■ The task: Scan the records beneath this line for the line holding "Proof. intros E. by rewrite <- (byte_of_val" and the line holding "(** The bound of an [n]-byte integer. *)", then transcribe exactly those two and all lines between.
%%
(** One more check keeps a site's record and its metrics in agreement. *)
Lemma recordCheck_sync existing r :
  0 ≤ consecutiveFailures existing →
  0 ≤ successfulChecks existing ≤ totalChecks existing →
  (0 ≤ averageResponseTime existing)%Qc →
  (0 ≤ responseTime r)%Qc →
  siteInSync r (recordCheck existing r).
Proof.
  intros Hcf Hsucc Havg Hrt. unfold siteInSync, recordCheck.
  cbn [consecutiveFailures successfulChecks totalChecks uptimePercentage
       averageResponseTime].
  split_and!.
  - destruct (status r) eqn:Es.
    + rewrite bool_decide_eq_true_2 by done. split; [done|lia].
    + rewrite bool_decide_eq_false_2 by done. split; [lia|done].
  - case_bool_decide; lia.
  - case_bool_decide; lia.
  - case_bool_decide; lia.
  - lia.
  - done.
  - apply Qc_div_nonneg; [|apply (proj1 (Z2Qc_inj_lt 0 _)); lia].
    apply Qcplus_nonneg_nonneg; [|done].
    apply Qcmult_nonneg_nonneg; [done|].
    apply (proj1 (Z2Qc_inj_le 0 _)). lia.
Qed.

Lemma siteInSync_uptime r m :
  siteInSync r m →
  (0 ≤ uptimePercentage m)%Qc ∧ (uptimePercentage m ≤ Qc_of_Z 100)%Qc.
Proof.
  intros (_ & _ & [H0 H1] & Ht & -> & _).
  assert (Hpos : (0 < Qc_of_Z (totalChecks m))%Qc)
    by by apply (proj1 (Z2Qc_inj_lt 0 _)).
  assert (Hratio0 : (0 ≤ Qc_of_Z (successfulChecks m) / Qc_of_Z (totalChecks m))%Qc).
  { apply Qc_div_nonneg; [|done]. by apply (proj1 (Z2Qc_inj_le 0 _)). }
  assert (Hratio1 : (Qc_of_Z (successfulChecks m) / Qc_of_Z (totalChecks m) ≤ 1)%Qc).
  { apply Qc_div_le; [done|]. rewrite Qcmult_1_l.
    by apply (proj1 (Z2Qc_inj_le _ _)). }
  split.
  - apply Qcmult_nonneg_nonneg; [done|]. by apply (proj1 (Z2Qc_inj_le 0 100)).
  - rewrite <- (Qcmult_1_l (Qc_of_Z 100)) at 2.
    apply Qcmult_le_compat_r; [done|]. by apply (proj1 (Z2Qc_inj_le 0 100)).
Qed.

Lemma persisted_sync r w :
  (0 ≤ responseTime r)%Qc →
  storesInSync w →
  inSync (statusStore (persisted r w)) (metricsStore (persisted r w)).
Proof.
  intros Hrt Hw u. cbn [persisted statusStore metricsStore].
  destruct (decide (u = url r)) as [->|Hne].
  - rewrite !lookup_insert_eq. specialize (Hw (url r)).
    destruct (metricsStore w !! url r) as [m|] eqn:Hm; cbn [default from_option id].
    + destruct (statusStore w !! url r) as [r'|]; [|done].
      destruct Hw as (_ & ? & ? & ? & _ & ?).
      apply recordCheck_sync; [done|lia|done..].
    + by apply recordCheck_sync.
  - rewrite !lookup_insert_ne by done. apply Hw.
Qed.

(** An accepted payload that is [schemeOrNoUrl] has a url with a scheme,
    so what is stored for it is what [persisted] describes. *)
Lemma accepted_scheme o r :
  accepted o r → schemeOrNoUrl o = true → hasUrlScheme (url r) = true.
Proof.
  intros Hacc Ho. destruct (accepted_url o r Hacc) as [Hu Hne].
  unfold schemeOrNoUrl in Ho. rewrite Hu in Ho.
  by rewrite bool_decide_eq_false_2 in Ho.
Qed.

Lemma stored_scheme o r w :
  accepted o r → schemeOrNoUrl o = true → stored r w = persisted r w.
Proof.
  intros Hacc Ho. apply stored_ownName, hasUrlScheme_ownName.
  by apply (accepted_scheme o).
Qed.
%%
%%
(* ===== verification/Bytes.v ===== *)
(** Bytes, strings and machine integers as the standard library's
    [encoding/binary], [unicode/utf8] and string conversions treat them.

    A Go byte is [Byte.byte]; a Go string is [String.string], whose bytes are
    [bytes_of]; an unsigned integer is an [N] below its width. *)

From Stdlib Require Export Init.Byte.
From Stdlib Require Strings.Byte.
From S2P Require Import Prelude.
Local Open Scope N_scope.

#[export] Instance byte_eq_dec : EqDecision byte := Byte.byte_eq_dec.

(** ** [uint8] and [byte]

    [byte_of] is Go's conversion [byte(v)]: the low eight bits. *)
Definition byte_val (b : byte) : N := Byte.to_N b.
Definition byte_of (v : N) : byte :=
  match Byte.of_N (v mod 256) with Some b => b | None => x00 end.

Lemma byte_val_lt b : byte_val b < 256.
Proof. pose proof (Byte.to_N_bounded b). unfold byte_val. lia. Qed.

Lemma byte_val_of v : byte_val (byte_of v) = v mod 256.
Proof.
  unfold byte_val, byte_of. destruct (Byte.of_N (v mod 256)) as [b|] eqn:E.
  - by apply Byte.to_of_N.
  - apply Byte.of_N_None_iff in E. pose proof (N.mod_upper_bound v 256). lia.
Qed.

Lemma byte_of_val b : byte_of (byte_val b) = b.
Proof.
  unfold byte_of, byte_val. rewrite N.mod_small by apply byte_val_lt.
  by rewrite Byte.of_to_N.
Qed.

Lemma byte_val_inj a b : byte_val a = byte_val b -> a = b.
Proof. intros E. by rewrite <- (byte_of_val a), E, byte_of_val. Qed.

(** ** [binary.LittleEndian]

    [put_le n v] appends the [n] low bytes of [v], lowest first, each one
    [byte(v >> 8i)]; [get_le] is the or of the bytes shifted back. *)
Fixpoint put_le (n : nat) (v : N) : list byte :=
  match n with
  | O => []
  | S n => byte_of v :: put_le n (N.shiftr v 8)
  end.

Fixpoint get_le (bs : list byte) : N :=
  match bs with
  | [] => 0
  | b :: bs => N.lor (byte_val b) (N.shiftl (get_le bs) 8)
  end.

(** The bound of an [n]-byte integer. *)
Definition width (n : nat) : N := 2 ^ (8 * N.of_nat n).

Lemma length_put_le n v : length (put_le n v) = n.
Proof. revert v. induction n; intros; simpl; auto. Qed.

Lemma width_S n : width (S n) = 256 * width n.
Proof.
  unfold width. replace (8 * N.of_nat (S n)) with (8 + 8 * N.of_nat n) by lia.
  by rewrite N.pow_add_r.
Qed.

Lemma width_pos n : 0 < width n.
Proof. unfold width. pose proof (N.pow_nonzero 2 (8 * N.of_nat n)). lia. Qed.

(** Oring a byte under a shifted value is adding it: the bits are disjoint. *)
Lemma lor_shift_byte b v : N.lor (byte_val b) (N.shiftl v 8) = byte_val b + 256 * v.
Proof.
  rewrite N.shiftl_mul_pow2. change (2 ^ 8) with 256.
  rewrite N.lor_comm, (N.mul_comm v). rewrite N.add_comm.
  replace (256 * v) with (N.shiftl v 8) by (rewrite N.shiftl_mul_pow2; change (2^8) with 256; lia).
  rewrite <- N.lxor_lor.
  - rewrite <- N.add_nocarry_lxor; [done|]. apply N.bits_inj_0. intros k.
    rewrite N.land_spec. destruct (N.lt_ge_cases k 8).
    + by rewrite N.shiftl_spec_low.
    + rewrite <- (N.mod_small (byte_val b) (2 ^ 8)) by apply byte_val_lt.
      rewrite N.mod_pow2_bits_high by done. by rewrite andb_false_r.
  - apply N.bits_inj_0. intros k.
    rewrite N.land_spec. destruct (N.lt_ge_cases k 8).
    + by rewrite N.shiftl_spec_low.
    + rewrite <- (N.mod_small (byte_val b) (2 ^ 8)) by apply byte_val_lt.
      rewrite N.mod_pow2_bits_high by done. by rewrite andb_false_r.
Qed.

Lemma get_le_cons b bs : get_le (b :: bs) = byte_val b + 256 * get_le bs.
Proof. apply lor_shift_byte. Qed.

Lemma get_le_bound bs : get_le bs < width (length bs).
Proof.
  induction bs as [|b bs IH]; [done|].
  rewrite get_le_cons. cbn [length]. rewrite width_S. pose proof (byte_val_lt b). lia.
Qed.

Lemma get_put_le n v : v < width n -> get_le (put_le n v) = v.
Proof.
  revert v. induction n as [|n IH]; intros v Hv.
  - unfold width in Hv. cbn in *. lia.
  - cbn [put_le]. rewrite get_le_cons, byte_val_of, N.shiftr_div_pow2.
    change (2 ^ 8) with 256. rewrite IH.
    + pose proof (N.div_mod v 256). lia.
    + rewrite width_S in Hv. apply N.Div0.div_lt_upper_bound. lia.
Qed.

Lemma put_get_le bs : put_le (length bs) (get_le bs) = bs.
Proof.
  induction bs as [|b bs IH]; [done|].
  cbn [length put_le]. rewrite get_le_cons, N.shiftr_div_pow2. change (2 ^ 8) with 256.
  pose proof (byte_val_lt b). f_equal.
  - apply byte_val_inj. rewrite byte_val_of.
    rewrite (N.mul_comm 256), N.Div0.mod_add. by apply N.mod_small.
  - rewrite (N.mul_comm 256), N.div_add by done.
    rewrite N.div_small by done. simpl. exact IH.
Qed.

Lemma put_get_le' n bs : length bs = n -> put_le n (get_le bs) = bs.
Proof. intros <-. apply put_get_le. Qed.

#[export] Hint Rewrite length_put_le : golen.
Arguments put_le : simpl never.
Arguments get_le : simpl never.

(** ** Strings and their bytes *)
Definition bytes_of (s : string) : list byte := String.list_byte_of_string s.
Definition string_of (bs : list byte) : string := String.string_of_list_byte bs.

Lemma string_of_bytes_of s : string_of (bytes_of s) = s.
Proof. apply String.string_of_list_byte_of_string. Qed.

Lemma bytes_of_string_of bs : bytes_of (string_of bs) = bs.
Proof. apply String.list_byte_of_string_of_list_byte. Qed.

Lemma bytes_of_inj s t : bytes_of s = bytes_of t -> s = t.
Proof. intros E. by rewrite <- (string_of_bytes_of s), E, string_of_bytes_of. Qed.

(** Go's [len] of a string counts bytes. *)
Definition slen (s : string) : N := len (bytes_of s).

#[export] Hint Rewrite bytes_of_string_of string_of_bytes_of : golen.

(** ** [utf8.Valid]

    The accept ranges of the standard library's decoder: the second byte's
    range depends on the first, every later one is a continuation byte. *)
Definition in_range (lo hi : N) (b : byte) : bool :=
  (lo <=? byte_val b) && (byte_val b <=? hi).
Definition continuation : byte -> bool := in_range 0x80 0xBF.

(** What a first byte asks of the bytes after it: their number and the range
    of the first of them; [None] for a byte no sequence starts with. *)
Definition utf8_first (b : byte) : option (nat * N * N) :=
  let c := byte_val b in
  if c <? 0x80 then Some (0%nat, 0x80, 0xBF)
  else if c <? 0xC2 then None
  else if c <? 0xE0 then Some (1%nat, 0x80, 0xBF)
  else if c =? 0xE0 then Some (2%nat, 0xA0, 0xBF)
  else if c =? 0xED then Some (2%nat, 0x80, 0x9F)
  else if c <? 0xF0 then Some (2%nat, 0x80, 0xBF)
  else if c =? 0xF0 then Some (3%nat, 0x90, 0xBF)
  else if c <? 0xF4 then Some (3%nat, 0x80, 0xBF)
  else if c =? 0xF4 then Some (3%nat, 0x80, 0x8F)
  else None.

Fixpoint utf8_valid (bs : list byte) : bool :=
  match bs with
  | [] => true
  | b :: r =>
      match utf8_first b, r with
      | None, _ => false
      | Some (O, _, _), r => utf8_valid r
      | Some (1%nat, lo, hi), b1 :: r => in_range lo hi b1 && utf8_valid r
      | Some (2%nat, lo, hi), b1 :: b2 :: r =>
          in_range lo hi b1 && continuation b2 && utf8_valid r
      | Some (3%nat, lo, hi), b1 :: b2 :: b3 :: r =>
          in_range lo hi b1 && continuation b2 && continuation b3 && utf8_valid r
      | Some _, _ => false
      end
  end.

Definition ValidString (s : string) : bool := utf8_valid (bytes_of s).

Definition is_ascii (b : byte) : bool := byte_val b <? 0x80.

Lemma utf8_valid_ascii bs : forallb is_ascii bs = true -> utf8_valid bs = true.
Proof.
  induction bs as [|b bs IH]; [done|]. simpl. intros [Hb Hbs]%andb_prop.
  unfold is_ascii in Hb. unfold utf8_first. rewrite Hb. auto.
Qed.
%%
■ Response for this exercise:
Proof. intros E. by rewrite <- (byte_of_val a), E, byte_of_val. Qed.

(** ** [binary.LittleEndian]

    [put_le n v] appends the [n] low bytes of [v], lowest first, each one
    [byte(v >> 8i)]; [get_le] is the or of the bytes shifted back. *)
Fixpoint put_le (n : nat) (v : N) : list byte :=
  match n with
  | O => []
  | S n => byte_of v :: put_le n (N.shiftr v 8)
  end.

Fixpoint get_le (bs : list byte) : N :=
  match bs with
  | [] => 0
  | b :: bs => N.lor (byte_val b) (N.shiftl (get_le bs) 8)
  end.

(** The bound of an [n]-byte integer. *)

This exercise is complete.